Saturday morning, I got up early and picked up my friend James (who visitied Vietnam with his wife, Erin, recently) and we drove over to Athens, Georgia for the UGA vs. Alabama game.  We hung out with my friends Will and Ashley and some other friends and then went to the game that night.  UGA got hammered by Alabama and the game was not that enjoyable, but we had a nice time in Athens anyway.  We spent Saturday night in Athens, then on Sunday I drove James back to Atlanta then went to visit my friends Dave C. and Jamie and their daughter Emily in Norcross.

I drove back to Thomaston last night (Sunday night) and went to bed about 9:00pm.  I ended up sleeping until about 11:00am this morning.  I am obviously still not adjusted to the time difference and am still being affected pretty strongly by jetlag.  I’m going to try to watch Monday Night Football tonight and stay up until at least 11:00pm.

Tomorrow I’ll continue hanging out in Thomaston, then it’s back over to Auburn to spend some more time with my sister’s family.  This weekend, I’ll be going over to Mississippi for the Ole Miss vs. South Carolina football game, and I’m also going to stop over in Demopolis, Alabama to visit my grandmother, Cacak.  I don’t have any firm plans after this coming weekend – I need to get up to Atlanta to see some people but I don’t think I’m going to make any more long road trips – gas is too damn expensive!

Today it’s been nice just hanging out and relaxing – I am enjoying being home a lot.  I just wish (a) I wasn’t so damn tired; and (b) the weather was a little cooler.  It’s cooler here than in Vietnam right now, for sure, but not as cool as I was hoping it would be.

I chatted with Thao over IM earlier today.  She’s apartment-sitting my place while I’m gone and said everything is going fine there.

More later after I wake up a little bit more and have a little more energy!


Mr. Diversity

September 25, 2008

I take a break from what I like to call grading hell to post these photos that my buddy Aaron emailed to me recently. Back in 2005, we found some website where you could upload a photo of yourself and it would show you what you would look like: (a) normal; (b) old; (c) Hindu; (d) Chinese; (e) black; and (f) as a chimpanzee. So here you go.

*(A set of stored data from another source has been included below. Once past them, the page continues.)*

(** The raw response of a request, or its refusal. *)
Lemma delivered w s resp :
  Mock.serveHTTP base (Mock.W_Store w) (arrives method url body path query) = Some (s, resp) →
  200 ≤ Resp_StatusCode resp < 300 → yields (doRequest c method url body) w (Mock.setStore s w) (Ok (Some resp)).
Proof.
  intros Hs Hst. eexists. eapply doRequest_at_once; [done|apply mock_accepts|by apply mock_answers|done|].
  unfold success. simpl. apply andb_true_iff. split; [apply Z.leb_le|apply Z.ltb_lt]; lia.
Qed.

Lemma undelivered w s resp :
  Mock.serveHTTP base (Mock.W_Store w) (arrives method url body path query) = Some (s, resp) →
  400 ≤ Resp_StatusCode resp < 429 →
  yields (doRequest c method url body) w (Mock.setStore s w) (Err (NutanixAPIError (Resp_StatusCode resp) (Resp_Body resp) url)).
Proof.
  intros Hs Hst. eexists. eapply doRequest_refused; [done|apply mock_accepts|by apply mock_answers|done| |]; unfold success, retryable; simpl.
  - apply andb_false_iff. right. apply Z.ltb_ge. lia.
  - apply orb_false_iff. split; [apply Z.eqb_neq|apply Z.leb_gt]; lia.
Qed.

(** A refusal that is not retried. *)
Lemma refused {A} (t : target A) w s resp :
  Mock.serveHTTP base (Mock.W_Store w) (arrives method url body path query) = Some (s, resp) →
  400 ≤ Resp_StatusCode resp < 429 →
  yields (doJSON c t method url body) w (Mock.setStore s w) (Err (NutanixAPIError (Resp_StatusCode resp) (Resp_Body resp) url)).
Proof.
  intros Hs Hst. eexists. eapply doJSON_refused; [done|apply mock_accepts|by apply mock_answers|done| |]; unfold success, retryable; simpl.
  - apply andb_false_iff. right. apply Z.ltb_ge. lia.
  - apply orb_false_iff. split; [apply Z.eqb_neq|apply Z.leb_gt]; lia.
Qed.

End Request.

(** ** A task *)

(** A task that was just created. *)
Definition freshTask (id : string) (entities : list TaskEntity) : Mock.TaskState :=
  Mock.mkTaskState (mkTask id TaskStatusQueued "" 0 [] entities) 0 2.

Definition polled (id : string) (entities : list TaskEntity) (status : string) (n percent : Z) : Mock.TaskState :=
  Mock.mkTaskState (mkTask id status "" percent [] entities) n 2.

Definition withTask (id : string) (ts : Mock.TaskState) (s : Mock.Store) : Mock.Store :=
  Mock.setTasks (<[id := ts]> (Mock.St_Tasks s)) (Mock.St_taskCounter s) s.

Lemma tasks_path id : plainID id → urlTarget base (taskURL c id) = Some (Mock.tasksPath +s+ id, []).
Proof.
  intros Hid. unfold taskURL. rewrite Hhost. by apply (url_entity base Mock.tasksPath).
Qed.

Lemma poll_once id w ts task : plainID id → Mock.St_Tasks (Mock.W_Store w) !! id = Some ts →
  Mock.TS_Task (Mock.advanceTask ts) = task → okTask task →
  yields (doJSON c taskTarget "GET" (taskURL c id) None) w
    (Mock.setStore (withTask id (Mock.advanceTask ts) (Mock.W_Store w)) w) (Ok task).
Proof.
  intros Hid Hts Ht Hok. eapply served; [by apply tasks_path| | |].
  - unfold Mock.serveHTTP, arrives. cbn [SR_Path].
    change (mux (Mock.registerRoutes base) (Mock.tasksPath +s+ id)) with (Some ("/api/prism/v4.0/config/tasks/", Mock.handleTask)).
    unfold Mock.handleTask. cbn [SR_Method SR_Path]. rewrite TrimPrefix_app. simpl negb. cbv iota.
    destruct (String.eqb_spec id "") as [->|_]; [by destruct Hid|]. unfold Mock.GetTask. rewrite Hts, Ht. reflexivity.
  - simpl. lia.
  - by apply (decode_encoded (e := encTask) (d := decTask)).
Qed.

Definition doneTask (id : string) (entities : list TaskEntity) : Task := mkTask id TaskStatusSucceeded "" 100 [] entities.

I will only say this – I hope the old image is not an accurate predictor, I am one sexy Chinese man, and what the hell happened to my nose on the chimpanzee pic?

Okay, back to school and yet another stack of papers to grade! I will be so glad when the next few weeks are behind me and I can chill out with family and friends for a couple of weeks!

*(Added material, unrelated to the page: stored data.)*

(** ** DataVolumes *)

Definition gib : Z := 1024 * 1024 * 1024.

(** The GiB of a PVC request: rounded up, at least one. *)
Definition gibsOf (bytes : Z) : Z := Z.max (Z.quot (int64 (int64 (bytes + gib) - 1)) gib) 1.

Definition bytesToGiQuantity (bytes : Z) : Quantity := MustParse (itoa (gibsOf bytes) +s+ "Gi").

Record DataVolumeOptions := mkDataVolumeOptions {
  DVOpt_Name : string;
  DVOpt_Namespace : string;
  DVOpt_ImageURL : string;
  DVOpt_DiskSizeBytes : Z;
  DVOpt_StorageClass : string;
  DVOpt_VolumeMode : PersistentVolumeMode;
  DVOpt_AccessMode : AccessMode;
  DVOpt_SecretName : string;
  DVOpt_CertConfigMap : string;
  DVOpt_OwnerRef : OwnerReference
}.

Definition BuildDataVolume (opts : DataVolumeOptions) : DataVolume :=
  mkDataVolume
    (newMeta (DVOpt_Name opts) (DVOpt_Namespace opts) [DVOpt_OwnerRef opts])
    (DVOpt_ImageURL opts)
    (DVOpt_SecretName opts)
    (DVOpt_CertConfigMap opts)
    [DVOpt_AccessMode opts]
    (DVOpt_StorageClass opts)
    (DVOpt_VolumeMode opts)
    (bytesToGiQuantity (DVOpt_DiskSizeBytes opts))
    (DVOther "") "".

(** ** Storage mapping *)

(** Does a map entry's source select the reference, by ID or else by name? *)
Definition storageMatches (p : StoragePair) (ref : Reference) : bool :=
  let s := StoragePair_Source p in
  ((StorageSource_ID s <>s "") && (StorageSource_ID s =s Reference_ExtID ref)) ||
  ((StorageSource_Name s <>s "") && (StorageSource_Name s =s Reference_Name ref)).

Fixpoint findStoragePair (ref : Reference) (m : list StoragePair) : option StorageDestination :=
  match m with
  | [] => None
  | p :: r => if storageMatches p ref then Some (StoragePair_Destination p) else findStoragePair ref r
  end.

(** The storage container a disk is on, if its backing names one. *)
Definition containerRef (d : Disk) : option Reference :=
  match Disk_BackingInfo d with Some b => Backing_StorageContainerRef b | None => None end.

Definition FindStorageMapping (disk : Disk) (storageMap : StorageMap) : option StorageDestination :=
  match containerRef disk with
  | None => None
  | Some ref => findStoragePair ref (StorageMap_Map storageMap)
  end.

(** ** The manager *)

Definition SecretKeyAccessKeyID : string := "accessKeyId".
Definition SecretKeySecretKey : string := "secretKey".
Definition ConfigMapKeyCA : string := "ca.pem".

Record Manager := mkManager {
  Mgr_PrismURL : string;
  Mgr_Username : string;
  Mgr_Password : string;
  Mgr_CACert : string;
  Mgr_Insecure : bool
}.

Definition ImageDownloadURL (m : Manager) (imageUUID : string) : string :=
  TrimRight (Mgr_PrismURL m) "/" +s+ "/api/vmm/v4.0/images/" +s+ imageUUID +s+ "/file".

Record DataVolumeProgress := mkDVProgress { Progress_Phase : DataVolumePhase; Progress_Progress : string }.

(** [if apierrors.IsAlreadyExists(err) { return nil }; return err] *)
Definition ignoreAlreadyExists (r : result unit) : result unit :=
  match r with Err e => if IsAlreadyExists e then Ok tt else Err e | Ok _ => Ok tt end.

(** [if apierrors.IsNotFound(err) { return nil }; return err] *)
Definition ignoreNotFound (r : result unit) : result unit :=
  match r with Err e => if IsNotFound e then Ok tt else Err e | Ok _ => Ok tt end.

Section Manager.
Context {W : Type} `{E : Env W}.

Definition credentialSecret (m : Manager) (name ns : string) (owner : OwnerReference) : Secret :=
  mkSecret (newMeta name ns [owner])
    (<[SecretKeyAccessKeyID := Mgr_Username m]> (<[SecretKeySecretKey := Mgr_Password m]> ∅)).

Definition CreateCredentialSecret (m : Manager) (name ns : string) (owner : OwnerReference)
  : M W (result unit) :=
  err <- k8s (Create KSecret (credentialSecret m name ns owner)) ;;
  ret (ignoreAlreadyExists err).

Definition CreateCAConfigMap (m : Manager) (name ns : string) (owner : OwnerReference)
  : M W (result unit) :=
  if Mgr_CACert m =s "" then ret (Ok tt)
  else
    err <- k8s (Create KConfigMap (mkConfigMap (newMeta name ns [owner]) {[ConfigMapKeyCA := Mgr_CACert m]})) ;;
    ret (ignoreAlreadyExists err).

Definition CreateDataVolume (opts : DataVolumeOptions) : M W (result unit) :=
  err <- k8s (Create KDataVolume (BuildDataVolume opts)) ;;
  ret (ignoreAlreadyExists err).

Definition GetDataVolumeProgress (name ns : string) : M W (result DataVolumeProgress) :=
  r <- k8s (Get KDataVolume (mkNN ns name)) ;;
  match r with
  | Err e => ret (Err e)
  | Ok dv => ret (Ok (mkDVProgress (DV_Phase dv) (DV_Progress dv)))
  end.

Definition DeleteCredentialSecret (name ns : string) : M W (result unit) :=
  err <- k8s (Delete KSecret (mkNN ns name)) ;;
  ret (ignoreNotFound err).

Definition DeleteCAConfigMap (name ns : string) : M W (result unit) :=
  err <- k8s (Delete KConfigMap (mkNN ns name)) ;;
  ret (ignoreNotFound err).

End Manager.

(** ** Delta transfer *)

Definition CBTBlockSize : Z := 65536.
Definition deltaContainerName : string := "delta-transfer".
Definition deltaImage : string := "busybox:1.37".
Definition deltaVolumeName : string := "disk-data".
Definition deltaConfigVolume : string := "delta-config".
Definition deltaMountPath : string := "/data/disk".
Definition deltaConfigMount : string := "/config".

Definition newline : ascii := "010".
Definition colon : ascii := ":".
(** A double quote. *)
Definition dq : string := text [ascii_of_N 34].

(** The script of the pod, line by line. *)
Definition deltaScriptLines : list string := [
  "#!/bin/sh";
  "set -e";
  "AUTH=$(printf '%s:%s' " +s+ dq +s+ "${PRISM_USERNAME}" +s+ dq +s+ " " +s+ dq +s+ "${PRISM_PASSWORD}" +s+ dq +s+ " | base64)";
  "while IFS=: read -r offset length; do";
  "  [ -z " +s+ dq +s+ "$offset" +s+ dq +s+ " ] && continue";
  "  end=$((offset + length - 1))";
  "  wget --header=" +s+ dq +s+ "Authorization: Basic ${AUTH}" +s+ dq +s+ " \";
  "       --header=" +s+ dq +s+ "Range: bytes=${offset}-${end}" +s+ dq +s+ " \";
  "       -q -O /tmp/chunk " +s+ dq +s+ "${IMAGE_URL}" +s+ dq +s+ " || exit 1";
  "  dd if=/tmp/chunk of=/data/disk bs=1 seek=" +s+ dq +s+ "${offset}" +s+ dq +s+ " conv=notrunc 2>/dev/null || exit 1";
  "  rm -f /tmp/chunk";
  "done < /config/regions.txt";
  "echo " +s+ dq +s+ "Delta transfer complete" +s+ dq;
  "" ].
Definition deltaScript : string := Join deltaScriptLines (text [newline]).

Record DeltaPodOptions := mkDeltaPodOptions {
  Delta_Name : string;
  Delta_Namespace : string;
  Delta_PVCName : string;
  Delta_ImageURL : string;
  Delta_SecretName : string;
  Delta_Regions : list ChangedRegion;
  Delta_OwnerRef : OwnerReference
}.

Definition regionLine (r : ChangedRegion) : string :=
  itoa (Region_Offset r) +s+ ":" +s+ itoa (Region_Length r).

Definition RegionsToText (regions : list ChangedRegion) : string :=
  Join (regionLine <$> regions) (text [newline]).

(** [transfer.DeltaBytes]: the total, in 64-bit arithmetic. *)
Definition totalDeltaBytes (regions : list ChangedRegion) : Z :=
  fold_left (λ total r, int64 (total + Region_Length r)) regions 0.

Hope you’re all doing well!


Music from “The Strangers”

September 22, 2008

Joanna Newsom, The Sprout and the Bean:

I slept all day
awoke with distaste
and I railed,
and I raved

That the difference between
the sprout and the bean
is a golden ring,
it is a twisted string.
And you can ask the counsellor;
you can ask the king;
and they’ll say the same thing;
and it’s a funny thing:

Should we go outside?
Should we go outside?
Should we break some bread?
Are y’interested?

And as I said,
I slept as though dead
dreaming seamless dreams of lead.

When you go away,
I am big-boned and fey
in the dust of the day,
in the dirt of the day.

and Danger! Danger! Drawing near them was a white coat,
and Danger! Danger! drawing near them was a broad boat,
And the water! water! running clear beneath a white throat,
and the hollow chatter of the talking of the Tadpoles,

who know th’outside!
Should we go outside?
Should we break some bread?
Are y’interested?

Gillian Welch, My First Lover:

Merle Haggard, Mama Tried:


Weekend Update

September 22, 2008

One word: Grading.

Damn I have a lot of grading to do. Oh well, I will get it done.

After grading all day Saturday, Thao and I went for a swim at the pool at my gym and then went out to eat. That night, we watched a scary movie called “The Strangers” starring Liv Tyler. I’m not a big fan of scary movies – only every now and then. This one was pretty freaky though. Not a great film by any means, but I enjoyed it and it freaked Thao out. At one point she got up to make sure my door was locked – which I’ve never seen her do before. Great songs in that movie by the way – Gillian Welch’s “My First Lover” is used to chilling effect, and also a song by Joanna Newsom called “The Sprout and the Bean” that I thought was very good. And any movie that includes “Mama Tried” by Merle Haggard can’t be all bad.

Sunday: More grading. Thao and I went to lunch at my favorite restaurant, An Lac Chay, and Thao said something really funny. I am always giving her grief about how much she eats. She usually orders a ton of food – and usually finishes it. She just eats a lot. Yesterday she surprised me by only ordering one thing – usually she at least tries to order something else and I tell her maybe the first thing will be enough. So yesterday, after we finished eating, she said “If I ever try to order something else, don’t let me because my eyes are bigger than my stomach.” And I told her that I agreed and that I was surprised that she had only ordered one thing at lunch. Then she said “Remember that Elton John song we heard at University Star, ‘Sorry Seems to be the Hardest Word’? For me, ‘full’ seems to be the hardest word.” [She said "full" in Vietnamese, which is "no" - but pronounced like the "kno" sound at the beginning of the word "knocking."] She comes up with some pretty funny stuff sometimes.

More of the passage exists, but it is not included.